The Supreme Court of Vermont has held there is no coverage for breach of contract and intentional torts under an errors and omissions (E&O) liability policy, where all counts of the complaint rested on allegations that the insured used misrepresentations and falsehoods to undermine a competitor, which did not fall within the definition of “professional services” under the policy.  Integrated Tech., Inc. v. Crum & Forster Specialty, 2019 WL 3759175 (Vt. Aug. 9, 2019).

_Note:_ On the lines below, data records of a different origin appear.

Lemma directory_entries_Ok order object : NoDup order → ∀ keys0 keys,
  directory_entries order object keys0 = Ok keys → ∀ kid,
  (kid ∈ order → validateKid kid = Ok tt ∧ ∃ key, entry_key object kid = Some key ∧ str_len key = PublicKeySize ∧ keys !! kid = Some key) ∧
  (kid ∉ order → keys !! kid = keys0 !! kid).
Proof.
  induction 1 as [|k order Hk Hn IH]; intros keys0 keys; cbn [directory_entries].
  - intros [= ->] kid. split; [by intros ?%elem_of_nil|done].
  - intros H kid. apply bind_Ok in H as ([]&Hv&H). apply wrap_err_Ok in Hv.
    destruct (obj_get k object) as [[| | |encoded| |]|] eqn:Eg; try done.
    destruct (decodeBase64URL encoded) as [key|] eqn:Ed; [|done]. apply bind_Ok in H as ([]&Hl&H).
    apply fail_if_Ok in Hl. rewrite negb_false_iff, Z.eqb_eq in Hl. destruct (IH _ _ H kid) as [IH1 IH2]. split.
    + intros [->|Hin]%elem_of_cons; [|by apply IH1]. split; [done|]. exists key. unfold entry_key. rewrite Eg.
      split_and!; [done|done|]. rewrite IH2 by done. by rewrite lookup_insert_eq.
    + rewrite not_elem_of_cons. intros [Hne Hin]. rewrite IH2 by done. by rewrite lookup_insert_ne.
Qed.

(** A loaded directory holds exactly the entries of its document: every entry
    is a canonical key id with a 32-byte public key, whatever the order in which
    the decoded map is ranged over, and one bad entry refuses the document. *)
Theorem ParseDirectory_exact order raw d :
  (∀ object, decodeJSON raw = Ok (VObject object) → order ≡ₚ object.*1) →
  ParseDirectory order raw = Ok d →
  ∃ object, decodeJSON raw = Ok (VObject object) ∧ object ≠ [] ∧
    (∀ kid, dir_keys d !! kid = entry_key object kid) ∧
    ∀ kid, kid ∈ object.*1 → validateKid kid = Ok tt ∧ str_len <$> entry_key object kid = Some PublicKeySize.
Proof.
  intros Ho. unfold ParseDirectory. intros H. apply bind_Ok in H as ([]&_&H). apply bind_Ok in H as (doc&Hd&H).
  apply wrap_err_Ok in Hd. destruct doc as [| | | | |object]; try done.
  apply bind_Ok in H as ([]&Hne&H). apply fail_if_Ok in Hne. rewrite bool_decide_eq_false in Hne.
  apply bind_Ok in H as (keys&Hk&[= <-]). exists object. specialize (Ho object Hd).
  pose proof (proj1 (proj2 (object_members 0 object (decodeJSON_ok _ _ Hd)))) as Hn.
  assert (Hno : NoDup order) by by rewrite Ho. pose proof (directory_entries_Ok order object Hno _ _ Hk) as Hall.
  split_and!; [done|done| |].
  - intros kid. destruct (Hall kid) as [Hin Hout]. cbn [dir_keys]. destruct (decide (kid ∈ order)) as [Hi|Hi].
    + destruct (Hin Hi) as (_&key&->&_&->). done.
    + rewrite Hout, lookup_empty by done. unfold entry_key. destruct (obj_get kid object) as [v|] eqn:E; [|done].
      apply obj_get_Some in E. destruct Hi. rewrite Ho. by apply (list_elem_of_fmap_2 fst) in E.
  - intros kid Hi. rewrite <- Ho in Hi. destruct (proj1 (Hall kid) Hi) as (Hv&key&->&Hl&_). split; [done|]. simpl. by rewrite Hl.
Qed.

(** ** Witnesses: a scheme whose signatures are digests of keys and message *)

Definition digest_scheme : Ed25519 := λ key message signature,
  signature =s sha256_hex (key +:+ key +:+ message).

Definition digest_public (seed : string) : string := str_take 32 (sha256_hex seed).

(** Like the real scheme, the signature depends on the seed and on the public
    half of the key. *)
Definition digest_signature (k m : string) : string :=
  sha256_hex (digest_public (str_take 32 k) +:+ str_drop 32 k +:+ m).

Definition digest_signer : Ed25519Signer := {|
  ed25519_sign := digest_signature;
  ed25519_seed_public := digest_public |}.

Lemma str_take_len n s : Z.of_nat n <= str_len s → str_len (str_take n s) = Z.of_nat n.
Proof.
  unfold str_len. revert s. induction n as [|n IH]; intros s Hn; [by destruct s|].
  destruct s as [|c s]; simpl in *; [lia|]. specialize (IH s). lia.
Qed.

Lemma digest_laws : @Ed25519Laws digest_scheme digest_signer.
Proof.
  constructor.
  - intros seed m Hs.
    change (digest_signature (@ed25519_from_seed digest_signer seed) m =s
            sha256_hex (digest_public seed +:+ digest_public seed +:+ m) = true).
    change (@ed25519_from_seed digest_signer seed) with (seed +:+ digest_public seed).
    unfold digest_signature.
    pose proof (str_drop_app seed (digest_public seed)) as Hd.
    pose proof (str_take_app seed (digest_public seed)) as Ht.
    rewrite (str_length seed 32 Hs) in Hd, Ht. rewrite Hd, Ht. apply String.eqb_refl.
  - intros k m _. change (str_len (digest_signature k m) = 64). apply sha256_hex_len.
  - intros seed _. change (str_len (digest_public seed) = 32). unfold digest_public.
    apply (str_take_len 32). rewrite sha256_hex_len. lia.
Qed.

Definition sample_seed : string := "0123456789abcdef0123456789abcdef".
Definition sample_public : string := digest_public sample_seed.
Definition sample_signer : Signer := mkSigner "cv-1" (sample_seed +:+ sample_public).
Definition sample_directory : Directory := mkDirectory {[ "cv-1" := sample_public ]}.

Definition sample_draft : string := quoted "{'payload': {'n': 1.50}, 'provenance': {'signature': ''}}".
Definition sample_jws : string :=
  match SignEnvelope (H := digest_signer) (Some sample_signer) (Ok sample_draft) with Ok jws => jws | Err _ => "" end.
Definition sample_signed : string :=
  quoted "{'provenance':{'signature':'" +:+ sample_jws +:+ quoted "'},'payload':{'n':1.50}}".

Definition sample_unsigned (raw : string) : jvalue :=
  match (d ← decodeJSON raw; unsigned_document d) with Ok (u, _) => u | Err _ => VNull end.
Definition sample_decoded (raw : string) : jvalue := match decodeJSON raw with Ok d => d | Err _ => VNull end.

Lemma VerifyEnvelope_authentic_witness :
  ∃ payload jws kid key part0 part1 part2 signature,
    SignedPayload sample_signed = Ok (payload, jws) ∧ jws_parts jws part0 part1 part2 kid signature ∧
    dir_keys sample_directory !! kid = Some key ∧
    digest_scheme key (part0 +:+ "." +:+ EncodeToString RawURLEncoding payload) signature = true.
Proof. apply (VerifyEnvelope_authentic (H := digest_scheme) sample_directory sample_signed tt). by vm_compute. Defined.

Lemma Canonicalize_unordered_witness :
  Canonicalize (sample_decoded (quoted "{'a':1,'b':[]}")) = Canonicalize (sample_decoded (quoted "{'b':[],'a':1}")).
Proof.
  apply (Canonicalize_unordered (quoted "{'a':1,'b':[]}") (quoted "{'b':[],'a':1}")); [by vm_compute..|].
  vm_compute. apply (same_object _ _ [("b", VArray []); ("a", VNumber "1")]); [apply perm_swap|].
  repeat constructor.
Defined.

Definition sample_directory_text : string :=
  quoted "{'cv-1':'M2ViMWJkNDM5OTQ3ZWI3NjI5OThlNTY2Y2NjMmUwOTk'}".

Lemma ParseDirectory_exact_witness :
  ∃ object, decodeJSON sample_directory_text = Ok (VObject object) ∧ object ≠ [] ∧
    (∀ kid, dir_keys sample_directory !! kid = entry_key object kid) ∧
    ∀ kid, kid ∈ object.*1 → validateKid kid = Ok tt ∧ str_len <$> entry_key object kid = Some PublicKeySize.
Proof.
  apply (ParseDirectory_exact ["cv-1"] sample_directory_text sample_directory); [|by vm_compute].
  intros object. vm_compute. intros [= <-]. reflexivity.
Defined.

Lemma signed_envelope_verifies_witness :
  VerifyEnvelope (H := digest_scheme) (Some sample_directory) sample_signed = Ok tt.
Proof.
  apply (signed_envelope_verifies (H := digest_scheme) (H0 := digest_signer) (H1 := digest_laws) "cv-1" sample_seed sample_signer
    sample_draft sample_jws sample_signed (sample_decoded sample_draft) (sample_decoded sample_signed)
    (sample_unsigned sample_draft) (sample_unsigned sample_signed) "" sample_directory);
    [by vm_compute|intros Hl; vm_compute in Hl; discriminate Hl|by vm_compute..| |by vm_compute].
  vm_compute. eapply same_object; [apply perm_swap|]. repeat constructor.
Defined.

(** ** What modelling found *)

(** [Decoder.More] answers false before a closing bracket, so [decodeJSON]
    accepts whatever follows one. *)
Lemma trailing_bracket_accepted :
  decodeJSON (quoted "{'a':1}] garbage") = Ok (VObject [("a", VNumber "1")]).
Proof. by vm_compute. Qed.

(** [NewSigner] takes any 64 bytes for a private key.  With a public half that
    is not that of the seed it signs, but neither the public half nor the
    seed's own public key verifies what it signs. *)
Example mismatched_key_never_verifies :
  let key := sample_seed +:+ sample_seed in
  NewSigner (H := digest_signer) "cv-1" key = Ok (mkSigner "cv-1" key) ∧
  digest_scheme (ed25519_public key) "m" (@ed25519_sign digest_signer key "m") = false ∧
  digest_scheme sample_public "m" (@ed25519_sign digest_signer key "m") = false.
Proof. split_and!; by vm_compute. Qed.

The insured, an engineering and project management firm, contracted with a subcontractor to provide metal plating and finishing systems modernization work on a project, but then later allegedly contracted directly with the general contractor to complete the work, to the exclusion of the subcontractor.  The subcontractor sued the insured for breach of contract and asserted two counts alleging intentional torts.  The insured tendered the subcontractor’s claim under its E&O policy.  The insurer denied coverage for the suit, and the insured subsequently settled the claim with the subcontractor.  In the coverage litigation that followed, the trial court granted summary judgment to the insurer, holding there was no duty to defend because the acts alleged in the subcontractor’s complaint, including tortious interference with business expectancy and injurious falsehood, were not “inherent” to the insured’s profession nor directly linked to the insured’s performance of professional services, which were defined in the policy to mean “those functions… that are related to your practice as a consultant, engineer, architect, surveyor, laboratory or construction manager.”

On appeal, the Vermont Supreme Court held that summary judgment was properly granted to the insurer.  The court rejected the insured’s argument that the words “related to” within the definition of professional services in the policy mean simply “connected to” or “associated with.”  Instead, the court found that the provision of professional services necessarily entails an application of special learning unique to the insured’s profession.  The court noted with approval the guiding principle used by other courts in construing E&O policies: whether the alleged wrongful act draws on professional skills as opposed to ordinary business decision-making.  Here, the court concluded that the insured’s alleged behavior – to undermine and replace the subcontractor through misrepresentations – was too attenuated to the provision of consulting and project-management services to convert the breach into “an act, error or omission in the rendering or failure to render ‘professional services’ by any insured.”  Because the complaint did not allege acts constituting professional services under the policy, the court did not address whether coverage would also be barred under the exclusion for criminal, fraudulent or dishonest acts.